(** The values of parsed JSON. *)
Fixpoint of_json (j : json) : value :=
  match j with
  | JUndefined => VUndefined
  | JNull => VNull
  | JBool b => VBool b
  | JNum t => VNum t
  | JStr s => VStr s
  | JArr l => VArr (of_json <$> l)
  | JObj l => VObj ((λ kv, (kv.1, of_json kv.2)) <$> l)
  end.

Record App := mkApp { world : World; client : Client }.

Definition on_world {A} (m : M World A) : M App A := λ s, let '(w, r) := m (world s) in (mkApp w (client s), r).
Definition on_client {A} (m : M Client A) : M App A := λ s, let '(c, r) := m (client s) in (mkApp (world s) c, r).

Section client.
Context `{UrlHost}.
Context (trace_id : RequestPipeline.Response → option string).
Context (pathname : string → option string) (bytes : value → option Z).
Context (date_of : string → option Z) (number_of : string → option string).

(** [await response.json().catch(() => null)] *)
Definition raw_of (r : RequestPipeline.Response) : value := of_json (default JNull (r_body r)).

Definition intercepted (url : string) (init : RequestInit) (start t : Z) (r : RequestPipeline.Response) : InterceptedRequest :=
  mkIntercepted url (uppercase (default "GET" (RequestPipeline.i_method init))) (r_status r) (t - start) 0 None (trace_id r).
(** A command is refused, without an effect, or is carried out. *)
Lemma command_cases {A} (f : R → R * A) q :
  (command f q = (with_redis (redis q) q, Throw ConnectionClosed) ∧ (connected q = true → redis_fails (commands q) = true)) ∨
  command f q = (with_redis (f (redis q)).1 q, Ok (f (redis q)).2).
Proof.
  unfold command. destruct (connected q), (redis_fails (commands q)); cbn [negb orb]; try (by left). right. by destruct (f (redis q)).
Qed.

Definition add_lost (x : string) (a : Jobs) : Jobs := mkJobs (lane a) (dead a) (ran a) (entered a) (discarded a) (lost a ++ [x]).

Lemma refused q a : related q a → related (with_redis (redis q) q) a.
Proof. intros [R1 R2 R3 R4 R5 R6 R7]. split; try done. pose proof (failures_le (redis q) q). lia. Qed.

Lemma refused_lost q a x : related q a → redis_fails (commands q) = true → related (with_redis (redis q) q) (add_lost x a).
Proof.
  intros [R1 R2 R3 R4 R5 R6 R7] Hf. split; try done. rewrite failures_next, Hf. cbn [add_lost lost]. rewrite length_app. cbn. lia.
Qed.

Lemma parse_run q j : job_ok j → parse_job (job_text j) q = (q, Ok j).
Proof. intros Hj. unfold parse_job. by rewrite job_of_text. Qed.

Lemma retried_ok random j : (0 <= random)%Q → (random <= 1)%Q → job_ok j → small j → attempt j < attempts (j_options j) →
  job_ok (retried random j) ∧ small (retried random j).
Proof.
  intros Hr Hr' (Hd & He & Ha & Has & Hb & Hc & Hdl) [Hs Hs'] Hlt. split; [|done]. unfold job_ok, retried. cbn [j_data enqueuedAt attempt j_options attempts backoffMs concurrency delayMs].
  split_and!; try done; [unfold safe_int in *; lia|]. intros z [= <-].
  destruct (backoff_bounds random (attempt j + 1) (backoffMs (j_options j)) Hr Hr' Hs) as (B0 & _ & B9).
  assert (2 ^ Z.max 0 (attempt j + 1 - 1) ≤ 2 ^ Z.max 0 (attempts (j_options j))) by (apply Z.pow_le_mono_r; lia).
  unfold safe_int. nia.
Qed.

Definition set_lane p l (a : Jobs) : Jobs := mkJobs (upd p l (lane a)) (dead a) (ran a) (entered a) (discarded a) (lost a).
Definition set_dead l (a : Jobs) : Jobs := mkJobs (lane a) l (ran a) (entered a) (discarded a) (lost a).

Lemma related_ext q a b : related q a → (∀ p, lane a p = lane b p) → dead a = dead b → ran a = ran b → lost a = lost b → related q b.
Proof. intros [R1 R2 R3 R4 R5 R6 R7] Hl Hd Hr Hx. split; intros; rewrite <- ?Hl, <- ?Hd, <- ?Hr, <- ?Hx; auto. Qed.

(** What a command leaves alone. *)
Definition same_server q q' : Prop := connected q' = connected q ∧ handlers q' = handlers q.
(** An operator without a case lets every row through. *)
Definition matches_filter (columns : list Column) (f : FilterConfig) (r : Row) : bool :=
  match find_column columns (f_columnId f) with
  | None => true
  | Some c =>
      let val := lowercase (text_in c r) in
      let wanted := lowercase (f_value f) in
      match operator f with
      | contains => str_contains wanted val
      | equals => bool_decide (val = wanted)
      | startsWith => String.prefix wanted val
      | endsWith => str_ends wanted val
      | gt | lt | between => true
      end
  end.

Definition filteredData (columns : list Column) (data : list Row) (s : DataTableState) : list Row :=
  let result :=
    if bool_decide (globalSearch s = "") then data
    else List.filter (matches_search columns (lowercase (globalSearch s))) data in
  foldl (λ result f, List.filter (matches_filter columns f) result) result (filters s).

(** The comparison of two rows, column by column. *)
Fixpoint compare_rows (columns : list Column) (ss : list SortConfig) (a b : Row) : Z :=
  match ss with
  | [] => 0
  | s :: ss' =>
      match find_column columns (s_columnId s) with
      | Some (mkColumn _ (Key k) _) =>
          let aVal := cell k a in
          let bVal := cell k b in
          if cell_lt aVal bVal then (if bool_decide (direction s = asc) then -1 else 1)
          else if cell_lt bVal aVal then (if bool_decide (direction s = asc) then 1 else -1)
          else compare_rows columns ss' a b
      | _ => compare_rows columns ss' a b
      end
  end.

Definition sortedData (columns : list Column) (data : list Row) (s : DataTableState) : list Row :=
  let l := filteredData columns data s in
  match sorts s with [] => l | _ => js_sort (compare_rows columns (sorts s)) l end.

Definition paginatedData (columns : list Column) (pageSize : Z) (data : list Row) (s : DataTableState) : list Row :=
  let start := (page s - 1) * pageSize in
  js_slice start (start + pageSize) (sortedData columns data s).

Definition pagination (columns : list Column) (pageSize : Z) (data : list Row) (s : DataTableState) : PaginationConfig :=
  mkPagination (page s) pageSize (Z.of_nat (length (sortedData columns data s))).

(** [Math.max(1, Math.ceil(n / pageSize))] *)
Definition pages (n pageSize : Z) : Z := Z.max 1 (- (- n / pageSize)).
(* ===== verification/NotificationCenter.v ===== *)
(** * Notifications in the browser: [frontend/src/contexts/NotificationContext.tsx]
    and [frontend/src/types/notification.ts]

    The notification center of each tab of a browser, the storage the tabs share,
    the channel between them and the socket to the server.  Every change is
    rendered before the next event, so the references that follow the state are the
    state.  Writing to the storage succeeds; what the server answers, the ids that
    are generated and the instants are inputs; calls of the server are recorded. *)

From Stdlib Require Import Ascii.
From stdpp Require Import prelude gmap strings list pretty sorting.
From S2P Require Import Prelude JsText Json JsonParse.

(** ** Data *)

Definition MAX_LOCAL_NOTIFICATIONS : nat := 50.
Definition MAX_TOASTS : Z := 4.
Definition NOTIFICATIONS_PAGE_SIZE : Z := 20.

(** The type of a notification is what the server sends; five are known. *)
Record PersistentNotification := mkNote {
  n_id : string; n_type : string; n_title : string; n_message : string; n_link : option string; n_linkLabel : option string; n_read : bool;
  n_createdAt : string; n_metadata : json }.

Record ToastNotification := mkToast {
  t_id : string; t_type : string; t_title : string; t_message : option string; t_duration : Z; t_createdAt : Z; t_position : option string;
  t_action : option string; t_showProgress : option bool }.

Notation Preferences := (jsmap bool).

Definition DEFAULT_PREFERENCES : Preferences := [("info", true); ("success", true); ("warning", true); ("error", true); ("match", true)].

(** [preferences[type]], which is undefined for a type that is not known *)
Definition allowed (type : string) (p : Preferences) : bool := default false (map_get type p).

(** What other tabs are told. *)
Inductive Message := Arrived (n : PersistentNotification) | Read (i : string) | ReadAll | Removed (i : string).

Inductive ApiCall :=
| MarkNotificationRead (i : string) | MarkAllNotificationsRead | DeleteNotification (i : string)
| CreateNotification (type title message : string) (link linkLabel : option string).

(** [localStorage]; what is missing or cannot be read is [None]. *)
Record Storage := mkStorage { st_notes : option (list PersistentNotification); st_preferences : option Preferences; st_muted : bool }.

(** A timer of a toast. *)
Record Timer := mkTimer { tm_serial : nat; tm_toast : string; tm_due : Z }.

#[export] Instance Timer_eq_dec : EqDecision Timer.
Proof. solve_decision. Defined.

Record Tab := mkTab {
  signedIn : bool; notes : list PersistentNotification; toasts : list ToastNotification; timers : list Timer; toastTimeouts : jsmap nat; serial : nat;
  preferences : Preferences; alertsMuted : bool; hasMoreNotifications : bool }.

(** What an event of a tab changes: the tab, the storage, and what it posts,
    asks of the server and announces. *)
Record View := mkView { tab : Tab; storage : Storage; posted : list Message; calls : list ApiCall; alerts : nat }.

(** ** Storage *)

Definition loadLocalNotifications (s : Storage) : list PersistentNotification := take MAX_LOCAL_NOTIFICATIONS (default [] (st_notes s)).

Definition saveLocalNotifications (l : list PersistentNotification) (s : Storage) : Storage :=
  mkStorage (Some (take MAX_LOCAL_NOTIFICATIONS l)) (st_preferences s) (st_muted s).

Definition merge_preferences (a b : Preferences) : Preferences := foldl (λ m kv, map_set kv.1 kv.2 m) a b.

Definition loadPreferences (s : Storage) : Preferences :=
  match st_preferences s with Some p => merge_preferences DEFAULT_PREFERENCES p | None => DEFAULT_PREFERENCES end.

Definition savePreferences (p : Preferences) (s : Storage) : Storage := mkStorage (st_notes s) (Some p) (st_muted s).
Definition loadMuted (s : Storage) : bool := st_muted s.
Definition saveMuted (b : bool) (s : Storage) : Storage := mkStorage (st_notes s) (st_preferences s) b.

(** A tab that opens. *)
Definition open_tab (signed : bool) (s : Storage) : Tab := mkTab signed (loadLocalNotifications s) [] [] [] 0 (loadPreferences s) (loadMuted s) true.

(** ** Changes of a view *)

Definition set_tab (t : Tab) (v : View) : View := mkView t (storage v) (posted v) (calls v) (alerts v).
Definition set_storage (s : Storage) (v : View) : View := mkView (tab v) s (posted v) (calls v) (alerts v).
Definition broadcast (m : Message) (v : View) : View := mkView (tab v) (storage v) (posted v ++ [m]) (calls v) (alerts v).
Definition call_api (c : ApiCall) (v : View) : View :=
  if signedIn (tab v) then mkView (tab v) (storage v) (posted v) (calls v ++ [c]) (alerts v) else v.
Definition alertUser (v : View) : View := mkView (tab v) (storage v) (posted v) (calls v) (S (alerts v)).

Definition with_notes (l : list PersistentNotification) (t : Tab) : Tab :=
  mkTab (signedIn t) l (toasts t) (timers t) (toastTimeouts t) (serial t) (preferences t) (alertsMuted t) (hasMoreNotifications t).
Definition with_toasts (l : list ToastNotification) (t : Tab) : Tab :=
  mkTab (signedIn t) (notes t) l (timers t) (toastTimeouts t) (serial t) (preferences t) (alertsMuted t) (hasMoreNotifications t).
Definition with_timers (l : list Timer) (m : jsmap nat) (n : nat) (t : Tab) : Tab :=
  mkTab (signedIn t) (notes t) (toasts t) l m n (preferences t) (alertsMuted t) (hasMoreNotifications t).
Definition with_preferences (p : Preferences) (t : Tab) : Tab :=
  mkTab (signedIn t) (notes t) (toasts t) (timers t) (toastTimeouts t) (serial t) p (alertsMuted t) (hasMoreNotifications t).
Definition with_muted (b : bool) (t : Tab) : Tab :=
  mkTab (signedIn t) (notes t) (toasts t) (timers t) (toastTimeouts t) (serial t) (preferences t) b (hasMoreNotifications t).
Definition with_more (b : bool) (t : Tab) : Tab :=
  mkTab (signedIn t) (notes t) (toasts t) (timers t) (toastTimeouts t) (serial t) (preferences t) (alertsMuted t) b.

(** ** Notifications *)

Definition unreadCount (t : Tab) : Z := Z.of_nat (length (List.filter (λ n, negb (n_read n)) (notes t))).

Definition as_read (n : PersistentNotification) : PersistentNotification :=
  mkNote (n_id n) (n_type n) (n_title n) (n_message n) (n_link n) (n_linkLabel n) true (n_createdAt n) (n_metadata n).

Definition read_one (i : string) (l : list PersistentNotification) : list PersistentNotification :=
  (λ n, if bool_decide (n_id n = i) then as_read n else n) <$> l.
Definition read_all (l : list PersistentNotification) : list PersistentNotification := as_read <$> l.
Definition remove_one (i : string) (l : list PersistentNotification) : list PersistentNotification :=
  List.filter (λ n, negb (bool_decide (n_id n = i))) l.
Definition put_first (n : PersistentNotification) (l : list PersistentNotification) : list PersistentNotification := n :: remove_one (n_id n) l.

(** New notifications of a further page. *)
Definition append_new (prev mapped : list PersistentNotification) : list PersistentNotification :=
  prev ++ List.filter (λ n, negb (existsb (λ p, bool_decide (n_id p = n_id n)) prev)) mapped.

• Activity
All lines in the data above from the one with "(** A tab that opens. *)" through the one with "(** ** Changes of a view *)" must be repeated exactly, and no others.

• Answer box
(** A tab that opens. *)
Definition open_tab (signed : bool) (s : Storage) : Tab := mkTab signed (loadLocalNotifications s) [] [] [] 0 (loadPreferences s) (loadMuted s) true.

(** ** Changes of a view *)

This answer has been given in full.